BEGIN Input material

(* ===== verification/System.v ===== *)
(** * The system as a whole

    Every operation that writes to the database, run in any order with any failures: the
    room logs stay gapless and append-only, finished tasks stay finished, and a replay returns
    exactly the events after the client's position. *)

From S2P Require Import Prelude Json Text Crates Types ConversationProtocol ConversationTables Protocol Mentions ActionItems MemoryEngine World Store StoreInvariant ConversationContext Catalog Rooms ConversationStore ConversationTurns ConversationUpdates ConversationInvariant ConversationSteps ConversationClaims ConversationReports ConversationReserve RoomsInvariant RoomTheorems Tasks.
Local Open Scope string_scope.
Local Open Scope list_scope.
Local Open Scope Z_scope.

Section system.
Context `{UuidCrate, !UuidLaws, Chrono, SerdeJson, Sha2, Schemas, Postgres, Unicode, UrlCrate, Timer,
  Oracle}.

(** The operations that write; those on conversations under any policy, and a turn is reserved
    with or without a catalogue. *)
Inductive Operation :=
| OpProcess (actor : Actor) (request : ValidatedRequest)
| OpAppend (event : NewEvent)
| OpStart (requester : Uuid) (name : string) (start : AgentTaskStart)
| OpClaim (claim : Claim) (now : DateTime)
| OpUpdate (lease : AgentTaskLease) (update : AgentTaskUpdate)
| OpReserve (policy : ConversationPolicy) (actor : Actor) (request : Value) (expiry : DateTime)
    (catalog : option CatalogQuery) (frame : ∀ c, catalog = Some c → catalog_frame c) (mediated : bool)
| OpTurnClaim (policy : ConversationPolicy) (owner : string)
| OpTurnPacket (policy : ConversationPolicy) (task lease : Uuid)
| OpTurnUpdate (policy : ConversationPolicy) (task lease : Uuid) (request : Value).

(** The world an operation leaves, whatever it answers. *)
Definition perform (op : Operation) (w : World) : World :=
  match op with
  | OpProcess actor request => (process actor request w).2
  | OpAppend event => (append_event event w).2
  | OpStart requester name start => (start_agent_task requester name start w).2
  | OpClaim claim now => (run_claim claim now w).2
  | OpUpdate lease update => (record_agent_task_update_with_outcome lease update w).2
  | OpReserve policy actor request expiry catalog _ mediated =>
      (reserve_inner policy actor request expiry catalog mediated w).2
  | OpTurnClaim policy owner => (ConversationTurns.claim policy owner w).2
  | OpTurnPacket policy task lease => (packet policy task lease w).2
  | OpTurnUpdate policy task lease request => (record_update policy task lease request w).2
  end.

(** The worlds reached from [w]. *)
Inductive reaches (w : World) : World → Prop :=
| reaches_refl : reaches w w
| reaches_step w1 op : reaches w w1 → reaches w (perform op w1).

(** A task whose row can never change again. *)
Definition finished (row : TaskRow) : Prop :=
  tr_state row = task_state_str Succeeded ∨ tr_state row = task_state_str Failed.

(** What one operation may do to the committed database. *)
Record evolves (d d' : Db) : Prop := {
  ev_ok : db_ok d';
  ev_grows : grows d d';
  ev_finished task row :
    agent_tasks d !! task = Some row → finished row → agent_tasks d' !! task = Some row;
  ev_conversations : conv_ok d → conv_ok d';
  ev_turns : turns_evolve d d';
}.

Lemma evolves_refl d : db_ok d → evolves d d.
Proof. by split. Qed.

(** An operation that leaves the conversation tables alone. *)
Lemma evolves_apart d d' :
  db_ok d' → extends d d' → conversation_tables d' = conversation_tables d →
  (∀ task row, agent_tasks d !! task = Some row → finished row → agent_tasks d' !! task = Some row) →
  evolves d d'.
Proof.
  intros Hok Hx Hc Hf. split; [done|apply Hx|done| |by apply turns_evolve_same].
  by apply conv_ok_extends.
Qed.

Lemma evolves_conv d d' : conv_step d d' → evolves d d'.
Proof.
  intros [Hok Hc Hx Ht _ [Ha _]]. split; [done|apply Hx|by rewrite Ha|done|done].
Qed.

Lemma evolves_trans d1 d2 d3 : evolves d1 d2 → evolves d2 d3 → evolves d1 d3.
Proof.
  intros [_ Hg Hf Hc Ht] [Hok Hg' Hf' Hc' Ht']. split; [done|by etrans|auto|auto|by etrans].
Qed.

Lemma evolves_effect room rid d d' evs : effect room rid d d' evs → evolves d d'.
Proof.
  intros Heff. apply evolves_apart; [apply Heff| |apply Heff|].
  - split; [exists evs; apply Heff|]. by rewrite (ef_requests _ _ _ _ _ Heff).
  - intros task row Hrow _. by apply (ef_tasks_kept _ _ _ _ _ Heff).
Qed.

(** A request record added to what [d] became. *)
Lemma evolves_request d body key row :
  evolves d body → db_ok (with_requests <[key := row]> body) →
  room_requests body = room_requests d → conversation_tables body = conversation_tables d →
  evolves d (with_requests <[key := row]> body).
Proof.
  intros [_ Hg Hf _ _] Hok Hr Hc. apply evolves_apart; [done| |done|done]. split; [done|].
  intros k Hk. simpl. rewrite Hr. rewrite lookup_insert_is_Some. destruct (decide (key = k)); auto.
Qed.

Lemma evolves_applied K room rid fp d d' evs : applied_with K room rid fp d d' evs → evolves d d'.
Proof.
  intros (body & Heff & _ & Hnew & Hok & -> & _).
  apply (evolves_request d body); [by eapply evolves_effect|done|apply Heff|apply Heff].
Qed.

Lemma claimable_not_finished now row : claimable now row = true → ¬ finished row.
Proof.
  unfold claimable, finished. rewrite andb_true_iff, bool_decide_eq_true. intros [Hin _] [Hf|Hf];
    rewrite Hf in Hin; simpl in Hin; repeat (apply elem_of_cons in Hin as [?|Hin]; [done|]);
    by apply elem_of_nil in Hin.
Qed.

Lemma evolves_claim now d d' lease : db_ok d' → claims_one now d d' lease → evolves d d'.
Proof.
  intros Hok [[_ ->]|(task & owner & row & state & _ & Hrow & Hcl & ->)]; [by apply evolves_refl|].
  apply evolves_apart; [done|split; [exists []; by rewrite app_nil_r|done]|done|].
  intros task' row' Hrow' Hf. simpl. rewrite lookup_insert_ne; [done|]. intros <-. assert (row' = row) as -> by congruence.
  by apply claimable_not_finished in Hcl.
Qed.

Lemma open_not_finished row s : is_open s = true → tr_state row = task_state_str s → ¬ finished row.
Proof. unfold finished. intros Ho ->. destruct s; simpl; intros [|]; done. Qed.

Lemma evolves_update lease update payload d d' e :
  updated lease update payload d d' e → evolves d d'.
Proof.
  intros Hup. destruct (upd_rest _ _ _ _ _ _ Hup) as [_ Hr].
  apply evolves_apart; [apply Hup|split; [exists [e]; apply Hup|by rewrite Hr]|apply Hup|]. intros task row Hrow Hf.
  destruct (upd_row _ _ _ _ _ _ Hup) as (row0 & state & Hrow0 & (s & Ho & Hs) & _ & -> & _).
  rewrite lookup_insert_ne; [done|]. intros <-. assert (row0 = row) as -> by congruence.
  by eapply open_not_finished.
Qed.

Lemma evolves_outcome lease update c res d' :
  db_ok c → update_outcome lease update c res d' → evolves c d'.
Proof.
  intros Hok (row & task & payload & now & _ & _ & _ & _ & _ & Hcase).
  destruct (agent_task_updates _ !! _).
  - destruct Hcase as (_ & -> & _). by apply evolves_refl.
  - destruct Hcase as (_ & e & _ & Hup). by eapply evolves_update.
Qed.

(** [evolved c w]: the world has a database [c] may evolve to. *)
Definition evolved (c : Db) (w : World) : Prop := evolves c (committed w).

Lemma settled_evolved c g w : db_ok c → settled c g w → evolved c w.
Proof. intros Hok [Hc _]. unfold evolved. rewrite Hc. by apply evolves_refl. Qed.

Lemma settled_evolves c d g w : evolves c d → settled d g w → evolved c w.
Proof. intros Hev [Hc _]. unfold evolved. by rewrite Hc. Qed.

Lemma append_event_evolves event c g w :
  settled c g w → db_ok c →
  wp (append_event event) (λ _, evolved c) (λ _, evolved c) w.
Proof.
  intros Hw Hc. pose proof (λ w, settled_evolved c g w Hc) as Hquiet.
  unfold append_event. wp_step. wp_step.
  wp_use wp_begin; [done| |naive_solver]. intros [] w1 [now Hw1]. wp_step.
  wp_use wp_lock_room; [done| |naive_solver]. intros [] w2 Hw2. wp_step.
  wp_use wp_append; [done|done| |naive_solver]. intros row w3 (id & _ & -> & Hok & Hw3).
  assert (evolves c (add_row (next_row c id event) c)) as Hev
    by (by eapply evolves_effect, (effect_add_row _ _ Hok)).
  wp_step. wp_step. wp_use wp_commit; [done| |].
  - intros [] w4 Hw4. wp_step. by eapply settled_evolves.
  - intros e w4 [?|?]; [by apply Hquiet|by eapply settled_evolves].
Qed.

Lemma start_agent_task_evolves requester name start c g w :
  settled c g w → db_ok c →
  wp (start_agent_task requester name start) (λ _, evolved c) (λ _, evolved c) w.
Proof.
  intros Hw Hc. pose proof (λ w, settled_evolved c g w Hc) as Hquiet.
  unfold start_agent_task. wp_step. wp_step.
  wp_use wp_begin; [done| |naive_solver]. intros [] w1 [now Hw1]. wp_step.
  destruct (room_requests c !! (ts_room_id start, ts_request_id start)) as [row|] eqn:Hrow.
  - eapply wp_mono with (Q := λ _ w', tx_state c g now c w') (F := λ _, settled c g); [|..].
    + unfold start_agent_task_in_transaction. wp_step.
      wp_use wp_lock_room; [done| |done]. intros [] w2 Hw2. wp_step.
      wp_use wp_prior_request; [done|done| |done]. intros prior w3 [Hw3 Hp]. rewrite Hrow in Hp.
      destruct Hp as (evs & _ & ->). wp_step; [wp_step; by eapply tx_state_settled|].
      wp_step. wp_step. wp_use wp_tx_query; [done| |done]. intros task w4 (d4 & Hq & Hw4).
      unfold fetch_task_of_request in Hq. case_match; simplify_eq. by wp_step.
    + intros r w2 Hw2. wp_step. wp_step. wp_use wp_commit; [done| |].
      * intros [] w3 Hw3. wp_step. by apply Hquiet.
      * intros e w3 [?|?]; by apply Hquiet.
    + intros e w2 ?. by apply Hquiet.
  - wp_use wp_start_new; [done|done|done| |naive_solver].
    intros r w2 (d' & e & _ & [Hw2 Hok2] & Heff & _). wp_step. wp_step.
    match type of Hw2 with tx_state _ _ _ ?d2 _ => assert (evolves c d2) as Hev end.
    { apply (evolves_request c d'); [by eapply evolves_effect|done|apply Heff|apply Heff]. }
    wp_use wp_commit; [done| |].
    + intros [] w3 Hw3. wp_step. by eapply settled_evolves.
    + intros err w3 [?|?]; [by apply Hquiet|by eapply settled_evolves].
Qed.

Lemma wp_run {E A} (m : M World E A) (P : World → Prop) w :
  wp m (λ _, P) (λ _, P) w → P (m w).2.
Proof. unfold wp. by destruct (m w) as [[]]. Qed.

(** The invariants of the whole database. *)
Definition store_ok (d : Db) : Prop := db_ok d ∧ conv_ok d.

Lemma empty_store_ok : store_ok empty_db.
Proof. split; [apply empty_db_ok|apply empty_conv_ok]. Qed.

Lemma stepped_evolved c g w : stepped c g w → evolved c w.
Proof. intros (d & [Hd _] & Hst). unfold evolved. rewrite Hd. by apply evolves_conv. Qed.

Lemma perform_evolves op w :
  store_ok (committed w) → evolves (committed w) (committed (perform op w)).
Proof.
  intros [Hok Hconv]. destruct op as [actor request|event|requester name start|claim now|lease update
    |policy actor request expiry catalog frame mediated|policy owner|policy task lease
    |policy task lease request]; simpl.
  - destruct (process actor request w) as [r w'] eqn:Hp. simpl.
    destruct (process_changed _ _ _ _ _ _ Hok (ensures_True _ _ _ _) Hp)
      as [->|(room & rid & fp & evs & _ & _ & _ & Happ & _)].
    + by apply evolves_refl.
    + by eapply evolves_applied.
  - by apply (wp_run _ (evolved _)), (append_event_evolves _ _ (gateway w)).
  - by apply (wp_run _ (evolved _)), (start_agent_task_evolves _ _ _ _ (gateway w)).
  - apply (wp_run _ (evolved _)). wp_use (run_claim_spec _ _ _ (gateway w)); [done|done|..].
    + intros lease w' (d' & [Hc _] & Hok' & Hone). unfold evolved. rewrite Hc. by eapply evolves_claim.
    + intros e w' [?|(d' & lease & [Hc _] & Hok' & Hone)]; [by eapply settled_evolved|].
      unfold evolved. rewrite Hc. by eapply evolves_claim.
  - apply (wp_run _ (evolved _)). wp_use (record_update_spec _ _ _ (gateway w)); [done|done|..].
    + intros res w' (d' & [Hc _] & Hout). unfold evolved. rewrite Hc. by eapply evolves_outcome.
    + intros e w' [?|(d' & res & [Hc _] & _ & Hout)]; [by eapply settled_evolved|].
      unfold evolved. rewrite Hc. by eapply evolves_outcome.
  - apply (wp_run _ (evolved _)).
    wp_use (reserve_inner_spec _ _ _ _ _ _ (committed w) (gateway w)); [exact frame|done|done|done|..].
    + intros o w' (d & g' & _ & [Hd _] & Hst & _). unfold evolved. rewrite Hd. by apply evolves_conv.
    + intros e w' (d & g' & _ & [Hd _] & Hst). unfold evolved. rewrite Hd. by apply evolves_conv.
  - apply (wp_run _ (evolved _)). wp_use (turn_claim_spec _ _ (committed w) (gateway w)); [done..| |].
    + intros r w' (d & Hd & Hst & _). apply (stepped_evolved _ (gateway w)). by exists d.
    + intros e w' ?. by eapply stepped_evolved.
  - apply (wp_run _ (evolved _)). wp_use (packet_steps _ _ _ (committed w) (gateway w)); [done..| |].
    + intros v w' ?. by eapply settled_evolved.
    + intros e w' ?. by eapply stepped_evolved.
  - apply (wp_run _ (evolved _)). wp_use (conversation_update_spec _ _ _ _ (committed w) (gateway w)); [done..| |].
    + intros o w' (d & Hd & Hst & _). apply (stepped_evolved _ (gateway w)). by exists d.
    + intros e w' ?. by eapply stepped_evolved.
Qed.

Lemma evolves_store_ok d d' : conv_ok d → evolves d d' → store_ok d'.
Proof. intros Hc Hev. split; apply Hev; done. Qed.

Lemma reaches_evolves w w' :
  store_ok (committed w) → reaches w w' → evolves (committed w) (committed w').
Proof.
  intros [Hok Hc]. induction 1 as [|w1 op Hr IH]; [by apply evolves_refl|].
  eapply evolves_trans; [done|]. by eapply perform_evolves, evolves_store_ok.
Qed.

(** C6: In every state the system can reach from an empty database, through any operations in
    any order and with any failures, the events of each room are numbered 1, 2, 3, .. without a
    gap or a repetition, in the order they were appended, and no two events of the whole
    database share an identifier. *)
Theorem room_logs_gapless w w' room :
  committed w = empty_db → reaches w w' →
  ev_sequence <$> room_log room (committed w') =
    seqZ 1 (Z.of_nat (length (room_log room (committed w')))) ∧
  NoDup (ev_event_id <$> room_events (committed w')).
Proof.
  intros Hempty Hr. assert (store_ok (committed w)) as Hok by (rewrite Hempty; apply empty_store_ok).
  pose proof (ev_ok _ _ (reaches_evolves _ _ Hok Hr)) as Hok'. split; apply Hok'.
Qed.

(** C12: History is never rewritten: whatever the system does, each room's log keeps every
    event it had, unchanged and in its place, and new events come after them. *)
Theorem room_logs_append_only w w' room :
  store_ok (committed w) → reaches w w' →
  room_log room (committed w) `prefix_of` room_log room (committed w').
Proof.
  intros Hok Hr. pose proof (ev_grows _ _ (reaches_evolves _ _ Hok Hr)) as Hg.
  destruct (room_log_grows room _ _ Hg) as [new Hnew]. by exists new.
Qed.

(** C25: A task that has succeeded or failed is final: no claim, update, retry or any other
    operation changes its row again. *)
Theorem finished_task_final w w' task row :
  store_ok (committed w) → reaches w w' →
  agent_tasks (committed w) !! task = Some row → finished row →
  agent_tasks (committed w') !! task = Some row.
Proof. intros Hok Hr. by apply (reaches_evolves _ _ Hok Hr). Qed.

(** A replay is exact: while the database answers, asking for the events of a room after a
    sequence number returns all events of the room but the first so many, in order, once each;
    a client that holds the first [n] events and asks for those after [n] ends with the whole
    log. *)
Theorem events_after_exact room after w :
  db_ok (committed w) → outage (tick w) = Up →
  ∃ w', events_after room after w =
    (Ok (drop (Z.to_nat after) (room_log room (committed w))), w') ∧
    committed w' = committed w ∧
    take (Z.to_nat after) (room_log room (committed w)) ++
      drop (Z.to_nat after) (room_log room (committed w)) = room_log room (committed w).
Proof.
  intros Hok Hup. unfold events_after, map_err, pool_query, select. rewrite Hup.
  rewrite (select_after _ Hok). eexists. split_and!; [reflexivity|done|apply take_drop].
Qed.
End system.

END Input material

Exercise details> In the data above, which lines lie between the line with "apply (evolves_request c" and the line with "by eapply evolves_applied.", inclusive? Print those lines exactly and nothing else.

Exercise solution>
    { apply (evolves_request c d'); [by eapply evolves_effect|done|apply Heff|apply Heff]. }
    wp_use wp_commit; [done| |].
    + intros [] w3 Hw3. wp_step. by eapply settled_evolves.
    + intros err w3 [?|?]; [by apply Hquiet|by eapply settled_evolves].
Qed.

Lemma wp_run {E A} (m : M World E A) (P : World → Prop) w :
  wp m (λ _, P) (λ _, P) w → P (m w).2.
Proof. unfold wp. by destruct (m w) as [[]]. Qed.

(** The invariants of the whole database. *)
Definition store_ok (d : Db) : Prop := db_ok d ∧ conv_ok d.

Lemma empty_store_ok : store_ok empty_db.
Proof. split; [apply empty_db_ok|apply empty_conv_ok]. Qed.

Lemma stepped_evolved c g w : stepped c g w → evolved c w.
Proof. intros (d & [Hd _] & Hst). unfold evolved. rewrite Hd. by apply evolves_conv. Qed.

Lemma perform_evolves op w :
  store_ok (committed w) → evolves (committed w) (committed (perform op w)).
Proof.
  intros [Hok Hconv]. destruct op as [actor request|event|requester name start|claim now|lease update
    |policy actor request expiry catalog frame mediated|policy owner|policy task lease
    |policy task lease request]; simpl.
  - destruct (process actor request w) as [r w'] eqn:Hp. simpl.
    destruct (process_changed _ _ _ _ _ _ Hok (ensures_True _ _ _ _) Hp)
      as [->|(room & rid & fp & evs & _ & _ & _ & Happ & _)].
    + by apply evolves_refl.
    + by eapply evolves_applied.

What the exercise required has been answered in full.